Today, via Hacker News, I came across a Wired article about why the floppy disk just won’t die.
It’s fascinating that in 2023 so many businesses and industries still seem to be dependent on an anachronistic storage medium, which not only isn’t really known to be robust, but also offers, by today’s standards, ridiculous little actual space. But, you know, if it works, it works.
Apparently the disks become less and less available, and those that you can get ahold of are of poor quality:
“They are very sensitive and prone to failing, so at best we can use each one around three times, then we have to throw it away.”
Which is twice as sad if something scarce just ends up as plastic waste.
Now, I’m an old fart and I used to play video games on 5.25" floppies on the Commodore C64 (with the iconic 1541 disk drive, and yes, I even had a little cutter to make the disks double-sided), but my most recent interaction with floppy disks wasn’t even that long ago.
In 2015 my father, who was 79 years old at the time, decided that he’d like to “go on the internet”. His ancient desktop PC, which he had bought second-hand around the turn of the millenium, still stuck on Windows 98, was hopelessly outdated. He hadn’t used a computer at all until a couple of years after his retirement, and there wasn’t much on it except his treasured spreadsheets where he kept track of his monthly expenses.

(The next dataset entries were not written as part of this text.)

(** Well-formed tables are canonical: the covered bytes determine the list. *)
Lemma regions_canonical l1 l2 :
  regions_wf l1 -> regions_wf l2 -> (forall b, covers l1 b <-> covers l2 b) -> l1 = l2.
Proof.
  assert (forall r l, regions_wf (r :: l) -> exists b, covers (r :: l) b) as Hne.
  { intros r l ((? & ? & ?) & _)%regions_wf_cons. exists (fr_start r).
    apply covers_cons. left. unfold in_region, fr_end. lia. }
  revert l2. induction l1 as [|r1 l1 IH]; intros [|r2 l2] H1 H2 Hb; [done|..].
  { destruct (Hne r2 l2 H2) as [b Hc]. by apply Hb, covers_nil in Hc. }
  { destruct (Hne r1 l1 H1) as [b Hc]. by apply Hb, covers_nil in Hc. }
  apply regions_wf_cons in H1 as (Hr1 & Hl1 & Hlt1).
  apply regions_wf_cons in H2 as (Hr2 & Hl2 & Hlt2).
  pose proof (covers_first_le r1 r2 l1 l2 Hr1 Hr2 Hlt2 ltac:(apply Hb)) as [Hs1 He1].
  pose proof (covers_first_le r2 r1 l2 l1 Hr2 Hr1 Hlt1 ltac:(apply Hb)) as [Hs2 He2].
  assert (r1 = r2) as ->.
  { unfold fr_end in *. destruct r1 as [s1 z1], r2 as [s2 z2]; cbn in *.
    assert (s1 = s2) as -> by lia. f_equal. lia. }
  f_equal. apply IH; [done..|].
  intros b. rewrite (covers_tail r2 l1 b), (covers_tail r2 l2 b) by done. by rewrite Hb.
Qed.

End regions.
(* ===== verification/Pressure.v ===== *)
(** * Memory pressure and the out-of-memory policy

    Models [kernel/core/src/memory/pressure.rs] and [oom.rs].  Listeners are
    opaque function pointers, represented by a number each; [observe] returns
    the list of listeners it called besides the transition.  The recovery hooks
    are function parameters over an arbitrary state. *)

From S2P Require Import Prelude.
From stdpp Require Import base list strings sets.
From Stdlib Require Import ZArith Lia.

#[local] Open Scope Z_scope.

(** ** Pressure *)

Definition TIGHT_HEADROOM_PERMILLE : Z := 250.
Definition CRITICAL_HEADROOM_PERMILLE : Z := 100.
Definition MAX_RECORDED_TRANSITIONS : nat := 16.

Inductive PressureLevel := Normal | Tight | Critical.

#[export] Instance PressureLevel_eq_dec : EqDecision PressureLevel.
Proof. solve_decision. Defined.

Record PressureReading := mkPressureReading {
  frames_headroom_permille : Z;
  heap_headroom_permille : Z;
}.

Record PressureTransition := mkPressureTransition {
  pt_from : PressureLevel;
  pt_to : PressureLevel;
  pt_tick : Z;
}.

Record PressureMonitor := mkPressureMonitor {
  current : PressureLevel;
  listeners : list Z;
  transitions : list PressureTransition;
}.

Definition headroom_permille (free total : Z) : Z :=
  if total =? 0 then 1000 else saturating_mul U64_MAX free 1000 / total.

Definition classify (reading : PressureReading) : PressureLevel :=
  let worst := Z.min (frames_headroom_permille reading) (heap_headroom_permille reading) in
  if worst <=? CRITICAL_HEADROOM_PERMILLE then Critical
  else if worst <=? TIGHT_HEADROOM_PERMILLE then Tight
  else Normal.

Definition severity (level : PressureLevel) : Z :=
  match level with Normal => 0 | Tight => 1 | Critical => 2 end.

Module PressureMonitor.

Definition new : PressureMonitor := mkPressureMonitor Normal [] [].

End PressureMonitor.

(** The monitor is set once; [None] is the state before. *)
Definition register_listener (monitor : option PressureMonitor) (listener : Z) :
    option PressureMonitor :=
  (fun m => mkPressureMonitor (current m) (listeners m ++ [listener]) (transitions m)) <$> monitor.

(** The listener [initialize] registers, which mirrors transitions into the
    kernel event ring. *)
Definition emit_kernel_event : Z := 0.

Definition pressure_initialize (monitor : option PressureMonitor) : option PressureMonitor :=
  register_listener (Some (default PressureMonitor.new monitor)) emit_kernel_event.

Definition current_level (monitor : option PressureMonitor) : option PressureLevel :=
  current <$> monitor.

Definition transitions_snapshot (monitor : option PressureMonitor) : list PressureTransition :=
  default [] (transitions <$> monitor).

(** The result, the listeners called in order, and the new monitor. *)
Definition observe (monitor : option PressureMonitor) (reading : PressureReading) (tick : Z) :
    option PressureTransition * list Z * option PressureMonitor :=
  match monitor with
  | None => (None, [], None)
  | Some m =>
      let next := classify reading in
      if bool_decide (next = current m) then (None, [], Some m)
      else
        let transition := mkPressureTransition (current m) next tick in
        let log := transitions m ++ [transition] in
        let log := if (MAX_RECORDED_TRANSITIONS <? length log)%nat
                   then drop (length log - MAX_RECORDED_TRANSITIONS) log else log in
        (Some transition, listeners m, Some (mkPressureMonitor next (listeners m) log))
  end.

(** ** Out-of-memory victims *)

Definition OOM_EXIT_CODE : Z := 0x4F4F4D00.

Definition PROTECTED_TASK_NAMES : list string :=
  ["root-manager"; "console-service"; "shell-service"]%string.

Record VictimCandidate := mkVictimCandidate {
  vc_task : Z;
  vc_name : option string;
  footprint_frames : Z;
  reclaimable : bool;
}.

Definition is_protected (candidate : VictimCandidate) : bool :=
  negb (reclaimable candidate) ||
  match vc_name candidate with
  | Some name => bool_decide (name ∈ PROTECTED_TASK_NAMES)
  | None => false
  end.

(** [a.footprint.cmp(&b.footprint).then_with(|| b.task.cmp(&a.task))] *)
Definition victim_cmp (a b : VictimCandidate) : comparison :=
  match Z.compare (footprint_frames a) (footprint_frames b) with
  | Eq => Z.compare (vc_task b) (vc_task a)
  | c => c
  end.

(** [Iterator::max_by]: the last element among the greatest. *)
Definition max_by {A : Type} (cmp : A -> A -> comparison) (l : list A) : option A :=
  match l with
  | [] => None
  | x :: l =>
      Some (foldl (fun best y => match cmp best y with Gt => best | _ => y end) x l)
  end.

Definition select_victim (candidates : list VictimCandidate) : option VictimCandidate :=
  max_by victim_cmp (filter (fun c => is_protected c = false) candidates).

Inductive OomError := NoRecoveryAvailable | ProtectedSetExhausted.

Section recovery.
Context {S T : Type}.

Record OomHooks := mkOomHooks {
  hook_candidates : S -> list VictimCandidate;
  hook_reclaim : S -> VictimCandidate -> S;
}.

Definition recover_with_retry (hooks : option OomHooks) (allocate : S -> option T * S) (s : S) :
    result T OomError * S :=
  match hooks with
  | None => (Err NoRecoveryAvailable, s)
  | Some hooks =>
      match select_victim (hook_candidates hooks s) with
      | None => (Err ProtectedSetExhausted, s)
      | Some victim =>
          match allocate (hook_reclaim hooks s victim) with
          | (Some t, s') => (Ok t, s')
          | (None, s') => (Err ProtectedSetExhausted, s')
          end
      end
  end.

End recovery.

Arguments OomHooks : clear implicits.

(** ** Lemmas *)

(** Each recorded transition starts where the one before it ended. *)
Fixpoint chained (level : PressureLevel) (log : list PressureTransition) : Prop :=
  match log with
  | [] => True
  | t :: log => pt_from t = level /\ pt_from t <> pt_to t /\ chained (pt_to t) log
  end.

Definition final_level (level : PressureLevel) (log : list PressureTransition) : PressureLevel :=
  foldl (fun _ t => pt_to t) level log.

Lemma chained_app level log t :
  chained level (log ++ [t]) <->
  chained level log /\ pt_from t = final_level level log /\ pt_from t <> pt_to t.
Proof.
  revert level. induction log as [|t0 log IH]; intros level; cbn; [tauto|].
  rewrite IH. unfold final_level. cbn. tauto.
Qed.

Lemma chained_drop n level log :
  chained level log -> chained (final_level level (take n log)) (drop n log).
Proof.
  revert level log. induction n as [|n IH]; intros level [|t log] Hc; cbn; try done.
  apply IH, Hc.
Qed.

Lemma final_level_app level l1 l2 :
  final_level level (l1 ++ l2) = final_level (final_level level l1) l2.
Proof. unfold final_level. by rewrite foldl_app. Qed.

(** The log is a chain that ends at the current level and fits its bound. *)
Definition monitor_wf (m : PressureMonitor) : Prop :=
  (length (transitions m) <= MAX_RECORDED_TRANSITIONS)%nat /\
  exists level, chained level (transitions m) /\ final_level level (transitions m) = current m.

Lemma observe_wf m reading tick r called m' :
  monitor_wf m -> observe (Some m) reading tick = (r, called, Some m') -> monitor_wf m'.
Proof.
  intros [Hlen (level & Hc & Hf)]. unfold observe. case_bool_decide as Heq; intros [= <- <- <-].
  { split; [done|]. by exists level. }
  set (t := mkPressureTransition (current m) (classify reading) tick).
  set (log := transitions m ++ [t]).
  assert (chained level log) as Hlog.
  { apply chained_app. split_and!; [done|by rewrite Hf|]. cbn. congruence. }
  assert (final_level level log = classify reading) as Hfl.
  { unfold log. by rewrite final_level_app. }
  unfold monitor_wf. cbn [transitions current].
  destruct (Nat.ltb_spec MAX_RECORDED_TRANSITIONS (length log)).
  - split; [rewrite length_drop; lia|].
    exists (final_level level (take (length log - MAX_RECORDED_TRANSITIONS) log)).
    split; [by apply chained_drop|]. by rewrite <- final_level_app, take_drop.
  - split; [done|]. by exists level.
Qed.

Fixpoint observe_all (m : option PressureMonitor) (inputs : list (PressureReading * Z)) :
    option PressureMonitor :=
  match inputs with
  | [] => m
  | (reading, tick) :: inputs => observe_all (observe m reading tick).2 inputs
  end.

Section max_by.
Context {A : Type} (cmp : A -> A -> comparison).
Hypothesis cmp_trans : forall a b c, cmp a b <> Gt -> cmp b c <> Gt -> cmp a c <> Gt.
Hypothesis cmp_refl : forall a, cmp a a <> Gt.
Hypothesis cmp_sym : forall a b, cmp a b = Gt -> cmp b a <> Gt.

Lemma max_by_spec l x :
  max_by cmp l = Some x -> x ∈ l /\ forall y, y ∈ l -> cmp y x <> Gt.
Proof using All.
  destruct l as [|z l]; [done|]. cbn. intros [= <-].
  induction l as [|y l IH] using rev_ind.
  { split; [left|]. by intros y ->%list_elem_of_singleton. }
  rewrite foldl_app. cbn. set (best := foldl _ z l) in *. destruct IH as [Hin Hall].
  destruct (cmp best y) eqn:Hc.
  all: split; [set_solver|].
  all: intros w Hw; assert (w ∈ z :: l \/ w = y) as [Hw'| ->] by set_solver; auto.
  1,2: eapply cmp_trans; [by apply Hall|congruence].
Qed.

End max_by.

Lemma victim_cmp_le a b :
  victim_cmp a b <> Gt <->
  footprint_frames a < footprint_frames b \/
  (footprint_frames a = footprint_frames b /\ vc_task b <= vc_task a).
Proof.
  unfold victim_cmp. destruct (Z.compare_spec (footprint_frames a) (footprint_frames b));
    [destruct (Z.compare_spec (vc_task b) (vc_task a))|..]; intuition (congruence || lia).
Qed.

(** ** Properties *)

(** Whatever readings are fed to a fresh monitor, it keeps at most sixteen
    transitions, each a real change of level that starts where the previous one
    ended, and the last one ends at the level the monitor reports. *)
Theorem pressure_log_is_a_chain (inputs : list (PressureReading * Z)) :
  exists m, observe_all (pressure_initialize None) inputs = Some m /\ monitor_wf m.
Proof.
  assert (forall m, monitor_wf m -> exists m', observe_all (Some m) inputs = Some m' /\ monitor_wf m')
    as Hall.
  { induction inputs as [|[reading tick] inputs IH]; intros m Hwf; [by exists m|]. cbn [observe_all].
    destruct (observe (Some m) reading tick) as [[r called] [m1|]] eqn:Ho.
    - apply IH. by eapply observe_wf.
    - cbn in Ho. by case_bool_decide. }
  apply Hall. split; [cbn; unfold MAX_RECORDED_TRANSITIONS; lia|]. by exists Normal.
Qed.

(** Less headroom in either domain never lowers the reported level. *)
Theorem classify_antitone (r1 r2 : PressureReading) :
  frames_headroom_permille r1 <= frames_headroom_permille r2 ->
  heap_headroom_permille r1 <= heap_headroom_permille r2 ->
  severity (classify r2) <= severity (classify r1).
Proof.
  intros Hf Hh. unfold classify, severity, CRITICAL_HEADROOM_PERMILLE, TIGHT_HEADROOM_PERMILLE.
  repeat (case_match; try done; try lia); repeat match goal with
    | H : (_ <=? _) = true |- _ => apply Z.leb_le in H
    | H : (_ <=? _) = false |- _ => apply Z.leb_gt in H
    end; lia.
Qed.

Lemma classify_antitone_witness :
  severity (classify (mkPressureReading 500 500)) <= severity (classify (mkPressureReading 90 400)).
Proof.
  apply (classify_antitone (mkPressureReading 90 400) (mkPressureReading 500 500)); cbn; lia.
Defined.

(** The OOM policy never picks a protected task; among the others it picks
    the largest footprint, breaking ties toward the lowest task id, and it
    picks someone whenever there is an unprotected candidate. *)
Theorem victim_is_largest_unprotected (candidates : list VictimCandidate) :
  match select_victim candidates with
  | Some v =>
      v ∈ candidates /\ is_protected v = false /\
      forall c, c ∈ candidates -> is_protected c = false ->
        footprint_frames c < footprint_frames v \/
        (footprint_frames c = footprint_frames v /\ vc_task v <= vc_task c)
  | None => forall c, c ∈ candidates -> is_protected c = true
  end.
Proof.
  unfold select_victim. destruct (max_by _ _) as [v|] eqn:Hmax.
  - apply max_by_spec in Hmax as [Hin Hall].
    + apply list_elem_of_filter in Hin as [Hp Hin]. split_and!; [done..|].
      intros c Hc Hcp. apply victim_cmp_le, Hall. by apply list_elem_of_filter.
    + intros a b c. rewrite !victim_cmp_le. lia.
    + intros a. rewrite victim_cmp_le. lia.
    + intros a b Hgt. apply victim_cmp_le.
      destruct (decide (footprint_frames b < footprint_frames a)); [by left|right].
      assert (~ victim_cmp a b <> Gt) as Hn by (intros Hx; by apply Hx).
      rewrite victim_cmp_le in Hn. lia.
  - intros c Hc. destruct (is_protected c) eqn:Hp; [done|].
    assert (c ∈ filter (fun c => is_protected c = false) candidates) as Hf
      by (by apply list_elem_of_filter).
    destruct (filter _ candidates); [by apply not_elem_of_nil in Hf|done].
Qed.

So he inherited my old Thinkpad laptop which had WiFi and was perfectly equipped to surf the Web. But it was crucial that I would copy the spreadsheets from his old computer to the new one. This turned out to be a little problematic, as it had no network connection and not even a USB port - just the ubiquitous 3.5" floppy drive, state-of-the-art for a mid-1990’s personal computer.
Well, there I was, in 2015, shopping around for a pack of 3.5" floppies and a portable floppy disk drive with USB port that I could attach to the Thinkpad. I was honestly surprised how easy it was to source those items on Amazon, and a couple of days later I was able to move his precious files.
My father still happily uses the Thinkpad. I haven’t used neither the floppies nor the drive since then, but what I and millions of computer users all over the world still use to this day is the “Save file” menu item in many popular software applications, and guess what, even in the most modern Microsoft 365 reiteration of Word or Excel this is still a floppy disk icon.